[[ INFORMATION GIVEN open ]]
Lemma pipeline_composer_presets_witness :
  exists pipeline,
    DDalkkakPipeline_init sdk openai_key_only (u "auto") 180 false true false (u "1440p")
    = Some pipeline
    /\ In (width (video_composer pipeline), height (video_composer pipeline))
         [(1280, 720); (1920, 1080); (2560, 1440); (3840, 2160)]
    /\ fps (video_composer pipeline) = 30
    /\ Qpositive (transition_duration (video_composer pipeline)) = true
    /\ enable_subtitles (video_composer pipeline) = true
    /\ enable_transitions (video_composer pipeline) = false.
Proof.
  destruct (DDalkkakPipeline_init sdk openai_key_only (u "auto") 180 false true false
              (u "1440p")) as [pipeline|] eqn:Hinit;
    [|vm_compute in Hinit; discriminate Hinit].
  exists pipeline. split; [reflexivity|].
  exact (proj2 (pipeline_composer_presets sdk openai_key_only (u "auto") 180 false true false
                  (u "1440p")) pipeline Hinit).
Defined.

(** X14. The selection of the image provider.  A generator that is built
    is always one of "gemini", "openai" and "placeholder".  A provider
    name that is none of "auto", "gemini" and "openai" selects the
    placeholder, and so does "auto" when neither key is set (an empty key
    counts as not set); both build no client and cannot fail.  "auto" with
    a Gemini key goes for Gemini whatever the OpenAI key, and a provider
    asked for by name has its client built whatever the keys: when the
    client refuses, nothing is selected and the constructor raises, and so
    does the constructor of the pipeline outside test mode.  In test mode
    the pipeline uses the placeholder script and the placeholder images,
    whatever the keys, the provider asked for and the clients. *)
Theorem image_provider_selection (L : Clients) (keys : Credentials) (asked : str) :
  (forall generator,
      ImageGenerator_init L keys asked = Some generator ->
      In (provider generator) [u "gemini"; u "openai"; u "placeholder"])
  /\ (asked <> u "auto" -> asked <> u "gemini" -> asked <> u "openai" ->
      ImageGenerator_init L keys asked = Some {| provider := u "placeholder" |})
  /\ (key_set (GEMINI_API_KEY keys) = false -> key_set (OPENAI_API_KEY keys) = false ->
      ImageGenerator_init L keys (u "auto") = Some {| provider := u "placeholder" |})
  /\ (key_set (GEMINI_API_KEY keys) = true ->
      ImageGenerator_init L keys (u "auto")
      = if genai_Client L (GEMINI_API_KEY keys) then Some {| provider := u "gemini" |}
        else None)
  /\ ImageGenerator_init L keys (u "gemini")
     = (if genai_Client L (GEMINI_API_KEY keys) then Some {| provider := u "gemini" |}
        else None)
  /\ ImageGenerator_init L keys (u "openai")
     = (if OpenAI L (OPENAI_API_KEY keys) then Some {| provider := u "openai" |}
        else None)
  /\ (ImageGenerator_init L keys asked = None ->
      forall target_duration subtitles transitions resolution,
        DDalkkakPipeline_init L keys asked target_duration false subtitles transitions
          resolution = None)
  /\ key_set (Some []) = false
  /\ (forall target_duration subtitles transitions resolution,
        exists pipeline,
          DDalkkakPipeline_init L keys asked target_duration true subtitles
            transitions resolution = Some pipeline
          /\ use_placeholder (script_gen pipeline) = true
          /\ provider (image_gen pipeline) = u "placeholder").
Proof.
  split; [|split; [|split; [|split; [|split; [|split; [|split; [|split]]]]]]].
  - intros generator. unfold ImageGenerator_init, wrapped.
    repeat case_decide;
      repeat match goal with
             | |- context [if ?b then _ else _] => destruct b
             end;
      intros Hsel; try discriminate Hsel; injection Hsel as <-; simpl; tauto.
  - intros H1 H2 H3. unfold ImageGenerator_init.
    repeat case_decide; try contradiction. reflexivity.
  - intros Hg Ho. unfold ImageGenerator_init.
    rewrite decide_True by reflexivity. rewrite Hg, Ho. reflexivity.
  - intros Hg. unfold ImageGenerator_init.
    rewrite decide_True by reflexivity. rewrite Hg. reflexivity.
  - reflexivity.
  - reflexivity.
  - intros Hnone target_duration subtitles transitions resolution.
    rewrite DDalkkakPipeline_init_eq, Hnone.
    destruct (ScriptGenerator_init L keys None false); reflexivity.
  - reflexivity.
  - intros target_duration subtitles transitions resolution.
    rewrite DDalkkakPipeline_init_eq.
    destruct (collaborators_in_test_mode L keys) as [-> ->].
    eexists. split; [reflexivity|]. split; reflexivity.
Qed.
[[ INFORMATION GIVEN closed ]]
Only an exact copy of the listing above, from its first line up to and including the line with "(video_composer pipeline) = true", counts as the answer.

RESPONSE BOX ::
Lemma pipeline_composer_presets_witness :
  exists pipeline,
    DDalkkakPipeline_init sdk openai_key_only (u "auto") 180 false true false (u "1440p")
    = Some pipeline
    /\ In (width (video_composer pipeline), height (video_composer pipeline))
         [(1280, 720); (1920, 1080); (2560, 1440); (3840, 2160)]
    /\ fps (video_composer pipeline) = 30
    /\ Qpositive (transition_duration (video_composer pipeline)) = true
    /\ enable_subtitles (video_composer pipeline) = true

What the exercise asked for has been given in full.